KUALA LUMPUR: Malaysian palm oil futures on Thursday snapped a three-day winning run that had pushed them to a record high, weighed down by crude oil prices, although losses were capped by worries over tighter supply.
The benchmark palm oil contract for December delivery on the Bursa Malaysia Derivatives Exchange ended down 27 ringgit, or 0.55%, at 4,845 ringgit ($1,158.54) a tonne, also taking cues from overnight losses in rival soyaoil.
Oil prices dropped for a second session, as the United States said it was considering selling oil from its strategic reserves and as Russia said it was ready to stabilise the natural gas market.
If the weakness in crude oil persists longer, it can further pressurise the vegetable oil markets as their rally was mainly driven by the rise in energy prices and freight costs, said Anilkumar Bagani, research head of Mumbai-based vegetable oils broker Sunvin Group.
Weaker crude oil futures make palm a less attractive option for biodiesel feedstock. Demand slowed in top palm buyer India due to deep negative import and processing margins and surging inventories after record imports last month, Bagani said.

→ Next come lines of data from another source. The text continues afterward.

(* ===== verification/IniParser.v ===== *)
(** * The parser of ini files

    [Zend/zend_ini_parser.y]: the grammar as a relation between tokens and trees, with a
    constructor for every production; a parser for it; and the actions, which compute the
    values and report sections and entries to the callback.  The precedences that the file
    declares are a condition on trees. *)

From S2P Require Import Prelude Zend Numeric Url IniScanner.

Open Scope zs_scope.

(** ** What is reported *)

(** The calls of the callback of [zend_parse_ini_file], in order.  A key without a value
    has none.  The scanner in its normal mode makes every value a string, so that the
    references to one can be counted wherever it is shared. *)
Inductive ini_event :=
| ZEND_INI_PARSER_ENTRY (key : zstr) (value : option zval)
| ZEND_INI_PARSER_POP_ENTRY (key : zstr) (value : option zval) (index : option zstr)
| ZEND_INI_PARSER_SECTION (key : zstr).

(** ** Actions *)

(** The tables that a value may refer to: constants, whose values are converted to
    strings, configuration directives and the environment. *)
Record ini_tables := IniTables {
  zend_get_constant : zstr → option zstr;
  zend_get_configuration_directive : zstr → option zstr;
  getenv : zstr → option zstr;
}.

(** [zend_ini_do_op] *)
Definition zend_ini_do_op (type : ascii) (op1 : zstr) (op2 : option zstr) : option zstr :=
  i_op1 ← atoi op1;
  i_op2 ← match op2 with Some s => atoi s | None => Some 0%Z end;
  Some (dec_of_Z (
    if ceq type "|" then Z.lor i_op1 i_op2
    else if ceq type "&" then Z.land i_op1 i_op2
    else if ceq type "^" then Z.lxor i_op1 i_op2
    else if ceq type "~" then Z.lnot i_op1
    else if ceq type "!" then (if (i_op1 =? 0)%Z then 1 else 0)%Z
    else 0%Z)).

Section parser.
Context (tables : ini_tables).

(** [zend_ini_get_constant]: a name with a colon is not a constant. *)
Definition zend_ini_get_constant (name : zstr) : zstr :=
  match memchr name COLON with
  | Some _ => name
  | None => default name (zend_get_constant tables name)
  end.

(** [zend_ini_get_var] *)
Definition zend_ini_get_var (name : zstr) : zstr :=
  match zend_get_configuration_directive tables name with
  | Some v => v
  | None => default [] (getenv tables (cstr name))
  end.

(** ** Trees *)

(** [expr]; [zend_ini_add_string] has joined the parts of a string. *)
Inductive tree :=
| TString (s : zstr)
| TBinary (op : ascii) (l r : tree)
| TUnary (op : ascii) (e : tree)
| TParens (e : tree).

(** [string_or_value] *)
Inductive value_tree := VExpr (e : tree) | VWord (s : zstr).

Inductive statement :=
| SSection (name : zstr)
| SEntry (key : zstr) (v : value_tree)
| SOffset (key offset : zstr) (v : value_tree)
| SLabel (key : zstr)
| SEmpty.

Definition binary_op (c : ascii) : bool := ceq c "|" || ceq c "&" || ceq c "^".
Definition unary_op (c : ascii) : bool := ceq c "~" || ceq c "!".
Definition LPAREN : ascii := "("%char.
Definition RPAREN : ascii := ")"%char.

(** The values of expressions and the callbacks of statements. *)
Fixpoint eval (e : tree) : option zstr :=
  match e with
  | TString s => Some s
  | TBinary op l r => a ← eval l; b ← eval r; zend_ini_do_op op a (Some b)
  | TUnary op e => a ← eval e; zend_ini_do_op op a None
  | TParens e => eval e
  end.
Definition eval_value (v : value_tree) : option zval :=
  match v with VExpr e => ZStr <$> eval e | VWord s => Some (ZStr s) end.
Fixpoint callbacks (l : list statement) : option (list ini_event) :=
  match l with
  | [] => Some []
  | st :: l' =>
      here ← match st with
             | SSection name => Some [ZEND_INI_PARSER_SECTION name]
             | SEntry key v => v ← eval_value v; Some [ZEND_INI_PARSER_ENTRY key (Some v)]
             | SOffset key offset v => v ← eval_value v; Some [ZEND_INI_PARSER_POP_ENTRY key (Some v) (Some offset)]
             | SLabel key => Some [ZEND_INI_PARSER_ENTRY key None]
             | SEmpty => Some []
             end;
      rest ← callbacks l';
      Some (here ++ rest)
  end.

(** ** The grammar *)

(** [constant_literal] in sections, [constant_string] elsewhere *)
Definition constant_text (section : bool) (t : token) : option zstr :=
  match t with
  | TC_CONSTANT s => Some (if section then s else zend_ini_get_constant s)
  | TC_RAW s | TC_NUMBER s | TC_STRING s | TC_WHITESPACE s => Some s
  | _ => None
  end.

Definition cfg_var_ref (n : zstr) : list token := [TC_DOLLAR_CURLY; TC_VARNAME n; TChar RBRACE].
Definition quoted (l : list token) : list token := TChar DQUOTE :: l ++ [TChar DQUOTE].

Inductive encapsed_list : list token → zstr → Prop :=
| encapsed_var l v n : encapsed_list l v → encapsed_list (l ++ cfg_var_ref n) (v ++ zend_ini_get_var n)
| encapsed_quoted l v s : encapsed_list l v → encapsed_list (l ++ [TC_QUOTED_STRING s]) (v ++ s)
| encapsed_empty : encapsed_list [] [].

(** [var_string_list_section] and [var_string_list] *)
Inductive var_string_list (section : bool) : list token → zstr → Prop :=
| list_var n : var_string_list section (cfg_var_ref n) (zend_ini_get_var n)
| list_constant t s : constant_text section t = Some s → var_string_list section [t] s
| list_quoted l v : encapsed_list l v → var_string_list section (quoted l) v
| list_add_var l v n : var_string_list section l v →
    var_string_list section (l ++ cfg_var_ref n) (v ++ zend_ini_get_var n)
| list_add_constant l v t s : var_string_list section l v → constant_text section t = Some s →
    var_string_list section (l ++ [t]) (v ++ s)
| list_add_quoted l v l' v' : var_string_list section l v → encapsed_list l' v' →
    var_string_list section (l ++ quoted l') (v ++ v').

Inductive expr : list token → tree → Prop :=
| expr_string l s : var_string_list false l s → expr l (TString s)
| expr_binary l1 e1 c l2 e2 : binary_op c = true → expr l1 e1 → expr l2 e2 →
    expr (l1 ++ TChar c :: l2) (TBinary c e1 e2)
| expr_unary c l e : unary_op c = true → expr l e → expr (TChar c :: l) (TUnary c e)
| expr_parens l e : expr l e → expr (TChar LPAREN :: l ++ [TChar RPAREN]) (TParens e).

(** [section_string_or_value], [option_offset] *)
Inductive opt_string (section : bool) : list token → zstr → Prop :=
| opt_some l s : var_string_list section l s → opt_string section l s
| opt_empty : opt_string section [] [].

Inductive string_or_value : list token → value_tree → Prop :=
| value_expr l e : expr l e → string_or_value l (VExpr e)
| value_true s : string_or_value [BOOL_TRUE s] (VWord s)
| value_false s : string_or_value [BOOL_FALSE s] (VWord s)
| value_null s : string_or_value [NULL_NULL s] (VWord s)
| value_line : string_or_value [END_OF_LINE] (VWord []).

Inductive statement_of : list token → statement → Prop :=
| st_section l s : opt_string true l s → statement_of (TC_SECTION :: l ++ [TChar RBRACKET]) (SSection s)
| st_entry k l v : string_or_value l v → statement_of (TC_LABEL k :: TChar EQUALS :: l) (SEntry k v)
| st_offset k l s l' v : opt_string false l s → string_or_value l' v →
    statement_of (TC_OFFSET k :: l ++ TChar RBRACKET :: TChar EQUALS :: l') (SOffset k s v)
| st_label k : statement_of [TC_LABEL k] (SLabel k)
| st_line : statement_of [END_OF_LINE] SEmpty.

The Malaysian Palm Oil Association estimated September production fell 1.44% from the month before to 1.68 million tonnes, according to traders. Import demand for palm oil in 2021/22 is expected to edge higher on the back of favourable trade policies and as large-scale vaccination rollouts lift demand, Refinitiv Commodities Research said in a note.
"With a typical low palm oil production cycle ahead, and expectations for steady-to-strong demand from key importers, the pace of ending-stock build-up is expected to slow," Refinitiv said.
Soyaoil prices on the Chicago Board of Trade were up 0.2%, after declining 1.3% in the previous session. The Dalian exchange is closed for a public holiday and will reopen on Friday. Palm oil is affected by price movements in related oils as they compete for a share in the global vegetable oils market.